Men who slash with axes in Oregon woods need not be chary of fuel. They fling together boles and branches enough to keep any man's domestic Lares warm for a winter. And over this vast pyre flame takes its splendid pleasure with corybantic dances and roaring paeans of victory. Fire, encouraged to do its work fully, leaves no unsightly grim corpses on the field. The glow of embers wastes into the pallor of thin ashes; and winds may clear the spot, drifting away and sprinkling upon brother trees faint, filmy relics of their departed brethren...

While fantastic flashes were still leaping up and illumining the black circuit of forest, every man made his bed, laid down his blankets in starry bivouac, and slept like a mummy. The camp became vocal with snores; nasal with snores of various calibre with the forest... They died away into the music of my dreams, a few moments seemed to pass, and it was day.

The road-builders had insisted that I should be their guest (for breakfast), partaking not only of the fire, air and water of their bivouac, but of an honorable share at their feast. Hardly had the snoring of the snorers ceased when the frying of the fryers began...In the pearly gray mists of dawn, purple shirts were seen busy about the kindling pile; in the golden haze of sunrise, cooks brandishing pans over fierce coals raking from the red hot jaws of flame that champed their breakfast of fir logs.

Rashers, doughboys, not without molasses, and coffee, a bill of fare identical with last night's were our morning meal, but there was absolute change of circumstance to prevent monotony.

We had daylight instead of firelight, freshness instead of fatigue, and every man flaunted a motto of "Up and doing!" ...instead of trailing a drooping flag, inscribed with "Done in."

As I started the woodsmen gave me a salute. Down, to echo my shout of farewell, went a fir of fifty years standing. It cracked sharp, like the report of a howitzer and crashed downward, filling the woods with shattered branches. Under cover of this first shot, I dashed at the woods. I could ride more boldly forward into savageness, knowing that the front ranks of my nation were following close behind.

Theodore Winthrop, The Canoe and The Saddle. Portland, Binfords and Mort, 1955, ppgs. 74-76.

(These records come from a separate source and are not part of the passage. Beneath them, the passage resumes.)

(* ===== verification/Middleware.v ===== *)
(** * Middleware

    [src/middleware.go], with the panic errors of [src/errors.go]: validation,
    recovery, logging, timeouts, retries, metrics, the context identifiers and
    the conditional combinators.  [envs ctx n] is what the [n]-th outside call
    sees through [ctx]. *)

From S2P Require Import Prelude.
From S2P Require Import Types.
From S2P Require Import Json.
From S2P Require Import Strconv.
From S2P Require Import Command.
From S2P Require Import CommandBus.

(** ** Panics *)

Definition redacted (type : string) : string := "redacted panic value of type " +:+ type.

(** [PanicValueSummary]: the message of a runtime error, only the type of
    anything else. *)
Definition PanicValueSummary (v : panicValue) : string :=
  match v with
  | PanicNil => "nil panic value"
  | PanicNilPointer type => redacted type +:+ " (nil)"
  | PanicRuntimeError type (Some msg) => type +:+ ": " +:+ msg
  | PanicRuntimeError type None => redacted type
  | PanicString _ => redacted "string"
  | PanicOther type _ => redacted type
  end.

Record recoveryConfig := mkRecoveryConfig { rc_captureCommand : bool; rc_captureValue : bool }.

Inductive RecoveryOption := WithPanicCommandCapture | WithPanicValueCapture.

Definition applyRecoveryOption (c : recoveryConfig) (o : RecoveryOption) : recoveryConfig :=
  match o with
  | WithPanicCommandCapture => mkRecoveryConfig true (rc_captureValue c)
  | WithPanicValueCapture => mkRecoveryConfig (rc_captureCommand c) true
  end.

(** [string(data)] *)
Definition stringOf (bytes : list Z) : string := String.concat "" (str1 <$> bytes).

Definition panicCommandData (cmd : Command) (full : bool) : string :=
  if full then match cmd_json cmd with Err _ => "" | Ok data => stringOf data end
  else
    let aggregateID := default "" (cmd_AggregateID cmd) in
    print (JObject (("commandType", JString (cmd_CommandType cmd)) ::
      (if bool_decide (aggregateID = "") then [] else [("aggregateId", JString aggregateID)]))).

Definition newRecoveredPanicError (cmd : Command) (r : panicValue) (stack : string) (cfg : recoveryConfig) : error :=
  let summary := PanicValueSummary r in
  PanicError (cmd_CommandType cmd) (if rc_captureValue cfg then r else PanicString summary)
    (if rc_captureValue cfg then summary else "") stack (panicCommandData cmd (rc_captureCommand cfg)).

(** [PanicError.Error] prints the type of the command and this. *)
Definition valueSummary (value : panicValue) (summary : string) : string :=
  if negb (bool_decide (summary = "")) then summary
  else match value with PanicString s => s | _ => PanicValueSummary value end.

(** ** Configuration *)

Record RetryConfig := mkRetryConfig {
  rt_MaxAttempts : Z;
  rt_InitialDelay : Duration;
  rt_MaxDelay : Duration;
  rt_Multiplier : float64;
  rt_ShouldRetry : option (option error → bool);
}.

Definition Millisecond : Duration := 1000000.

Definition DefaultRetryConfig : RetryConfig :=
  mkRetryConfig 3 (100 * Millisecond) (5000 * Millisecond) (float64OfInt 2) None.

Definition retryDefaults (c : RetryConfig) : RetryConfig :=
  mkRetryConfig
    (if rt_MaxAttempts c <=? 0 then 1 else rt_MaxAttempts c)
    (if rt_InitialDelay c <=? 0 then 100 * Millisecond else rt_InitialDelay c)
    (if rt_MaxDelay c <=? 0 then 5000 * Millisecond else rt_MaxDelay c)
    (if float64NonPositive (rt_Multiplier c) then float64OfInt 1 else rt_Multiplier c)
    (rt_ShouldRetry c).

Definition nextDelay `{FloatConversion} (c : RetryConfig) (delay : Duration) : Duration :=
  let delay := int64OfFloat (float64Mul (float64OfInt delay) (rt_Multiplier c)) in
  if rt_MaxDelay c <? delay then rt_MaxDelay c else delay.

(** The error the retry policy is asked about, and the recorder told. *)
Definition resultError (result : CommandResult) (err : option error) : option error :=
  match err with Some _ => err | None => cr_Error result end.

Inductive logValue := LogString (s : string) | LogDuration (d : Duration) | LogError (e : option error) | LogInt (z : Z).

(** [Logger]: what its methods do to the state. *)
Record Logger (U : Type) := mkLogger {
  lg_Debug : string → list (string * logValue) → U → U;
  lg_Info : string → list (string * logValue) → U → U;
  lg_Warn : string → list (string * logValue) → U → U;
  lg_Error : string → list (string * logValue) → U → U;
}.
Arguments mkLogger {U} _ _ _ _.
Arguments lg_Debug {U} _.
Arguments lg_Info {U} _.
Arguments lg_Warn {U} _.
Arguments lg_Error {U} _.

(** ** The middleware *)

Section Middleware.
Context {U : Type} `{FloatConversion} (envs : Ctx → nat → Env) (debug_Stack : nat → string).
Implicit Types (w : World U) (next : MiddlewareFunc U).

Definition here (ctx : Ctx) w : Env := envs ctx (bw_calls w).
Definition now (ctx : Ctx) w : Time := time_Now (here ctx w) 0.
Definition update (f : U → U) w : World U := set_state (f (bw_state w)) w.

Definition ValidationMiddleware : Middleware U := λ next ctx cmd w,
  match cmd_Validate cmd with
  | Some err => (w, failed err)
  | None => next ctx cmd w
  end.

(** A recovered panic replaces the named results; [recover] reports none for a
    nil value, which the runtime does not produce. *)
Definition RecoveryMiddlewareWithOptions (opts : list RecoveryOption) : Middleware U :=
  let cfg := foldl applyRecoveryOption (mkRecoveryConfig false false) opts in
  λ next ctx cmd w,
    match next ctx cmd w with
    | (w, Panicked PanicNil) => (w, Returned (mkCommandResult false "" 0 None None, None))
    | (w, Panicked r) => (tick w, failed (newRecoveredPanicError cmd r (debug_Stack (bw_calls w)) cfg))
    | (w, Returned r) => (w, Returned r)
    end.

Definition RecoveryMiddleware : Middleware U := RecoveryMiddlewareWithOptions [].

Definition LoggingMiddleware (logger : Logger U) : Middleware U := λ next ctx cmd w,
  let start := now ctx w in
  let w := update (lg_Info logger "Dispatching command" [("type", LogString (cmd_CommandType cmd))]) (tick w) in
  match next ctx cmd w with
  | (w, Panicked v) => (w, Panicked v)
  | (w, Returned (result, err)) =>
      let duration := i64 (now ctx w - start) in
      let fields := [("type", LogString (cmd_CommandType cmd)); ("duration", LogDuration duration)] in
      let log :=
        match err with
        | Some _ => lg_Error logger "Command failed" (fields ++ [("error", LogError err)])
        | None =>
            if IsError result then
              lg_Warn logger "Command returned error result" (fields ++ [("error", LogError (cr_Error result))])
            else
              lg_Info logger "Command completed"
                (fields ++ [("aggregateId", LogString (cr_AggregateID result)); ("version", LogInt (cr_Version result))])
        end in
      (update log (tick w), Returned (result, err))
  end.

Definition TimeoutMiddleware (timeout : Duration) : Middleware U := λ next ctx cmd w,
  next (WithTimeout (now ctx w) timeout ctx) cmd (tick w).

(** The loop: the attempts remaining, the attempt, the delay and the last outcome. *)
Fixpoint retryLoop (config : RetryConfig) next (ctx : Ctx) (cmd : Command) (remaining : nat) (attempt : Z) (delay : Duration)
    (last : CommandResult * option error) w : World U * outcome :=
  match remaining with
  | 0%nat => (w, Returned last)
  | S remaining =>
      match next ctx cmd w with
      | (w, Panicked v) => (w, Panicked v)
      | (w, Returned (result, err)) =>
          if bool_decide (err = None) && IsSuccess result then (w, Returned (result, None))
          else if attempt =? rt_MaxAttempts config then (w, Returned (result, err))
          else if negb (match rt_ShouldRetry config with Some retry => retry (resultError result err) | None => true end)
          then (w, Returned (result, err))
          else if ctx_Done (here ctx w) 0 then (tick w, failed (ctx_DoneErr (here ctx w)))
          else
            retryLoop config next ctx cmd remaining (attempt + 1) (nextDelay config delay) (result, err)
              (mkWorld (S (bw_calls w)) (bw_waits w ++ [delay]) (bw_state w))
      end
  end.

Definition RetryMiddleware (config : RetryConfig) : Middleware U :=
  let config := retryDefaults config in
  λ next ctx cmd w,
    retryLoop config next ctx cmd (Z.to_nat (rt_MaxAttempts config)) 1 (rt_InitialDelay config)
      (mkCommandResult false "" 0 None None, None) w.

(** [RecordCommand]: the type, the duration, the success, the error. *)
Definition MetricsMiddleware (record : string → Duration → bool → option error → U → U) : Middleware U := λ next ctx cmd w,
  let start := now ctx w in
  match next ctx cmd (tick w) with
  | (w, Panicked v) => (w, Panicked v)
  | (w, Returned (result, err)) =>
      let duration := i64 (now ctx w - start) in
      (update (record (cmd_CommandType cmd) duration (bool_decide (err = None) && IsSuccess result) (resultError result err))
         (tick w), Returned (result, err))
  end.

Definition ContextValueMiddleware (key : ctxKey) (value : string) : Middleware U := λ next ctx cmd w,
  next (WithValue key value ctx) cmd w.

(** The generator, or a random uuid. *)
Definition CorrelationIDMiddleware (generator : option (U → U * string)) : Middleware U := λ next ctx cmd w,
  if negb (bool_decide (CorrelationIDFromContext ctx = "")) then next ctx cmd w
  else
    let correlationID := default "" (cmd_GetCorrelationID cmd) in
    if negb (bool_decide (correlationID = "")) then next (WithValue correlationIDKey correlationID ctx) cmd w
    else
      match generator with
      | Some generate =>
          let '(u, id) := generate (bw_state w) in next (WithValue correlationIDKey id ctx) cmd (set_state u w)
      | None => next (WithValue correlationIDKey (uuid_New (here ctx w) 0) ctx) cmd (tick w)
      end.

Definition CausationIDMiddleware : Middleware U := λ next ctx cmd w,
  if negb (bool_decide (CausationIDFromContext ctx = "")) then next ctx cmd w
  else
    let causationID := default "" (cmd_GetCausationID cmd) in
    let causationID := if bool_decide (causationID = "") then default "" (cmd_GetCommandID cmd) else causationID in
    next (if bool_decide (causationID = "") then ctx else WithCausationID ctx causationID) cmd w.

Definition TenantMiddleware (extractor : option (Command → string)) (required : bool) : Middleware U := λ next ctx cmd w,
  if negb (bool_decide (TenantIDFromContext ctx = "")) then next ctx cmd w
  else
    let tenantID := match extractor with Some extract => extract cmd | None => "" end in
    if bool_decide (tenantID = "") && required then
      (w, failed (NewValidationError (cmd_CommandType cmd) "tenantId" "tenant ID is required"))
    else next (if bool_decide (tenantID = "") then ctx else WithTenantID ctx tenantID) cmd w.

Definition ConditionalMiddleware (condition : Command → bool) (middleware : Middleware U) : Middleware U := λ next ctx cmd w,
  if condition cmd then middleware next ctx cmd w else next ctx cmd w.

Definition CommandTypeMiddleware (types : list string) (middleware : Middleware U) : Middleware U :=
  ConditionalMiddleware (λ cmd, bool_decide (cmd_CommandType cmd ∈ types)) middleware.
End Middleware.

A NOTE ON A NACHES PIONEER OF 1853 BY EDWARD J. ALLEN


...Through the opening I discerned advancing
Toward me-a solitary horseman-
All dreary was his semblance,
And little was his pride;
His one foot in his stirrup hung,
The other waved beside;
His hat was hanging o'er his eye,
Simple was his array;
A sorrier, sadder man than he
Rode never a rainy day.

The most forlorn individual I had ever seen. He was a haggard, despairing, wistful, forlorn-looking unfortunate. I do not think seriously he had strength enough left to kick a gooseberry a yard before him. His story was soon told. He was one of the advance emigration, who had ridden on to solicit provisions for his starving comrades behind.

We were not very flush with provisions ourselves, but half an hour later, one of our party was dispatched with three hundred pounds of flour to meet them, with orders to give to all freely, and then, giving our pioneer a dinner, all our party gathering around to witness her performance, and a fresh horse, I rode with him, riding hard all day and reaching Nisqually after midnight.

Blanche Billings Mahlberg,"Edward J. Allen, Pioneer and Roadbuilder," Pacific Northwest Quarterly XLIV (October, 1953), ppgs. 157-160.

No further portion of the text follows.